Although their purpose may not be specifically seafolk-related, it is likely that the Stones were built as outlook stations, even if it was only to guide ships back into the Bay’s calm waters. Three of the Stones are now just rockeries overgrown by weeds and flowers; one has only three of its walls standing, its roof has long since caved in; and the two furthest from the White Palace are the most intact. We went up the one called Norssenhin just because there were fewer picnickers scattered around it.
Someone has thoughtfully wound some rope around the crumbling central column that supports the spiral staircase – I’m not convinced this really makes it safe, but it’s the thought that counts.
Once you are standing on the weathered battlements you can see the incredible panorama of Meyshore Bay, the White Crag and Riversouth, the ocean beyond, and looking back, the vast shimmering expanse of wildflowers. You don’t even think about how it came to be there, you’re standing on top of the world, seeing the best of the world. Of course what you’re really looking for, what everyone looks for, is a glimpse of a seafolken in the waves. Maybe just a head or two, bobbing above the white surf, or even the flash of a tail as a mermaid dives back into the depths, or maybe possibly even the rare sight of a seafolken leaping right out of the water and performing an acrobatic marvel before disappearing into the ocean with hardly a splash.

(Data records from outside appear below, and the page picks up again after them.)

Lemma seed_normalize vs n ops n' : normalize_operations vs n = Ret (ops, n') → (n <= n')%nat.
Proof. destruct vs as [|v vs]; [intros [_ <-]%ret_pair; lia|]. by intros [? _]%(operations_fresh (v :: vs)). Qed.

Lemma seed_open stored e e' : open_dialog stored e = Ret e' → (e_seed e <= e_seed e')%nat.
Proof.
  unfold open_dialog. destruct (parseInitialState stored (e_seed e)) as [|[s n]] eqn:E; [done|]. intros [= <-]. cbn [e_seed].
  unfold parseInitialState in E. cbn [createDefaultOperation] in E. destruct (negb (nonempty (trim stored))); [apply ret_pair in E as [_ <-]; lia|].
  destruct (JSON_parse (trim stored)) as [parsed|]; [|apply ret_pair in E as [_ <-]; lia].
  destruct (config_operations parsed) as [[vs|]|]; [|apply ret_pair in E as [_ <-]; lia..].
  destruct (normalize_operations vs (e_seed e)) as [|[ops n1]] eqn:En; [done|]. apply ret_pair in E as [_ <-]. by eapply seed_normalize.
Qed.

Lemma seed_visual e e' : switchToVisualMode e = Ret e' → (e_seed e <= e_seed e')%nat.
Proof.
  unfold switchToVisualMode. destruct (negb (e_json e)); [by intros [= <-]|]. cbv zeta.
  destruct (negb (nonempty (trim (e_jsonText e)))); [intros [= <-]; cbn; lia|]. destruct (JSON_parse (trim (e_jsonText e))) as [parsed|]; [|by intros [= <-]].
  destruct (config_operations parsed) as [[vs|]|]; [|intros [= <-]; cbn; lia..].
  destruct (normalize_operations vs (e_seed e)) as [|[ops n1]] eqn:En; [done|]. intros [= <-]. cbn. by eapply seed_normalize.
Qed.

Lemma seed_fill append e : (e_seed e <= e_seed (fillTemplate append e))%nat.
Proof.
  unfold fillTemplate. pose proof (preset_rules (e_preset e) (e_seed e)) as Hp. destruct (preset_of (e_preset e)) as [legacy payload].
  assert (∀ t, (e_seed e <= e_seed (fill_legacy t e))%nat) as Hf by (intros t; cbn; lia).
  destruct legacy.
  { destruct (append && e_legacy e); [|apply Hf]. cbv zeta. destruct (negb _); [apply Hf|]. destruct (JSON_parse _); [apply Hf|done]. }
  cbn [fst snd] in Hp. destruct (Hp eq_refl) as (ops & n' & -> & Hne & Hn & _). destruct append; [done|]. by destruct ops.
Qed.

Lemma seed_handler ev e e' : editor_handler ev e = Ret e' → (e_seed e <= e_seed e')%nat.
Proof.
  intros E. destruct ev; cbn [editor_handler] in E; try (injection E as <-); try done; try (cbn; lia).
  - by eapply seed_open.
  - unfold render_editor, pruneObjectsDraft. cbn [with_seed e_seed].
    destruct (selectedOperation e) as [o|]; [|cbn; lia]. destruct (str_eqb (mode o) "prune_objects"); [|cbn; lia].
    pose proof (draft_ids (value_text o) (createDefaultOperation (e_seed e)).2) as Hd. destruct (parsePruneObjectsDraft _ _). cbn in Hd. lia.
  - destruct (patch_ok p); by injection E as <-.
  - unfold duplicateOperation. destruct (find_index _ _); [|done]. destruct (e_ops e !! _) as [o|]; [|done].
    destruct (normalizeOperation _ _) as [|[c n']] eqn:Ec; [done|]. apply operation_fresh in Ec as [Hn _]. by destruct eager.
  - unfold removeOperation. destruct (Nat.leb _ 1); cbn; lia.
  - destruct (cpatch_ok p); by injection E as <-.
  - by apply seed_prune.
  - apply seed_prune. intros d n. cbn. lia.
  - by apply seed_prune.
  - by apply seed_prune.
  - unfold handleDragOver. destruct (e_drag e); [|done]. by destruct (Nat.eqb _ _).
  - unfold handleDrop. destruct (match e_drag e with Some s => Some s | None => data end) as [s|]; [|done]. by destruct (Nat.eqb s i).
  - unfold switchToJsonMode. destruct (e_json e); [done|]. by destruct (buildVisualJson e).
  - by eapply seed_visual.
  - by apply seed_fill.
  - unfold expand_all. by destruct (selectedOperation e).
  - unfold handleOverrideSave. by destruct (if e_json e then _ else _).
Qed.

Lemma seed_selected e : e_seed (keep_selected e) = e_seed e.
Proof. unfold keep_selected. destruct (e_ops e); [done|]. by destruct (existsb _ _). Qed.

Lemma seed_run e e' : editor_run e e' → (e_seed e <= e_seed e')%nat.
Proof.
  induction 1 as [|e e1 e2 (ev & e' & He & ->) _ IH]; [done|]. rewrite seed_selected in IH. apply seed_handler in He. lia.
Qed.

(** ** Prune rules *)

Definition erase (r : ParamOverrideCondition) : ParamOverrideCondition :=
  MkCondition 0 (c_path r) (c_mode r) (c_value_text r) (c_invert r) (c_pass_missing_key r).

Lemma entry_erase fs n m : erase <$> (entry_rules fs n).1 = erase <$> (entry_rules fs m).1.
Proof.
  revert n m. induction fs as [|[k v] fs IH]; intros n m; [done|]. cbn. specialize (IH (S n) (S m)).
  destruct (entry_rules fs (S n)), (entry_rules fs (S m)). cbn in *. by rewrite IH.
Qed.

Lemma item_erase vs n m : erase <$> (item_rules vs n).1 = erase <$> (item_rules vs m).1.
Proof.
  revert n m. induction vs as [|v vs IH]; intros n m; [done|]. cbn [item_rules]. destruct (truthy v && is_object v); [|apply IH].
  assert (match normalizePruneRule v n, normalizePruneRule v m with Ret (r, n1), Ret (r', m1) => erase r = erase r' | Throw, Throw => True | _, _ => False end) as Hr
    by (by destruct v).
  destruct (normalizePruneRule v n) as [|[r n1]], (normalizePruneRule v m) as [|[r' m1]]; try done. specialize (IH n1 m1).
  destruct (item_rules vs n1), (item_rules vs m1). cbn in *. by rewrite IH, Hr.
Qed.

Definition erase_draft (d : PruneObjectsDraft) : PruneObjectsDraft := set_rules (p_simpleMode d) (erase <$> p_rules d) d.

(** The numbers make no difference but for the ids. *)
Lemma draft_erase t n m : erase_draft (parsePruneObjectsDraft t n).1 = erase_draft (parsePruneObjectsDraft t m).1.
Proof.
  unfold parsePruneObjectsDraft. destruct (negb (nonempty (trim t))); [done|]. destruct (JSON_parse (trim t)) as [[| | | | | |fs]|]; try done.
  set (F := λ n, match prop (VObj fs) "where" with VObj ws => entry_rules ws n | _ => ([], n) end).
  set (G := λ n, match prop (VObj fs) "conditions" with VArr vs => item_rules vs n | VObj ws => entry_rules ws n | _ => ([], n) end).
  assert (∀ n m, erase <$> (F n).1 = erase <$> (F m).1) as HF by (intros a b; unfold F; destruct (prop (VObj fs) "where"); try done; apply entry_erase).
  assert (∀ n m, erase <$> (G n).1 = erase <$> (G m).1) as HG
    by (intros a b; unfold G; destruct (prop (VObj fs) "conditions"); try done; [apply item_erase|apply entry_erase]).
  fold (F n) (F m). specialize (HF n m). destruct (F n) as [r1 n1], (F m) as [r1' m1]. fold (G n1) (G m1). specialize (HG n1 m1).
  destruct (G n1) as [r2 n2], (G m1) as [r2' m2]. unfold erase_draft, set_rules. cbn [fst p_simpleMode p_rules p_typeText p_logic p_recursive].
  cbn [fst] in HF, HG. by rewrite !fmap_app, HF, HG.
Qed.

Definition named (r : ParamOverrideCondition) : bool := nonempty (trim (c_path r)).

Lemma written_erase rs : prune_condition <$> List.filter named (erase <$> rs) = prune_condition <$> List.filter named rs.
Proof. induction rs as [|r rs IH]; [done|]. cbn [fmap list_fmap List.filter]. change (named (erase r)) with (named r). destruct (named r); [|done]. cbn. by rewrite IH. Qed.

(** The text of a draft depends on the written form of its rules only. *)
Lemma build_draft d d' : p_simpleMode d = p_simpleMode d' → p_typeText d = p_typeText d' → p_logic d = p_logic d' → p_recursive d = p_recursive d' →
  prune_condition <$> List.filter named (p_rules d) = prune_condition <$> List.filter named (p_rules d') →
  buildPruneObjectsValueText d = buildPruneObjectsValueText d'.
Proof.
  intros H1 H2 H3 H4 H5. unfold buildPruneObjectsValueText. cbv zeta. fold named. by rewrite H1, H2, H3, H4, H5.
Qed.

(** Reading a text and writing it again; [false] asks for the advanced form. *)
Definition reprint (b : bool) (t : jsstr) : jsstr :=
  let d := (parsePruneObjectsDraft t 0).1 in buildPruneObjectsValueText (set_rules (b && p_simpleMode d) (p_rules d) d).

We didn’t see any of that. We stayed for quite a while because I was sure a seafolken would appear at any moment. If you believe the graffiti carved into the ancient stone the sea is alive with hundreds of seafolk. There are doodles of mermaids, the names of those who have stood where we were, and dates of seafolk sightings. The most recent one that I could find was 2014, which gave me hope. In the end Felix had to insist that we leave if we wanted to make our reservations in Aracely Cheth. If we had thought about it we would have booked overnight accommodation in Riversouth and stayed on Norssenhin to watch the stars come out, and the city below come alive with illuminations. Something else I will need to come back to Riversouth for!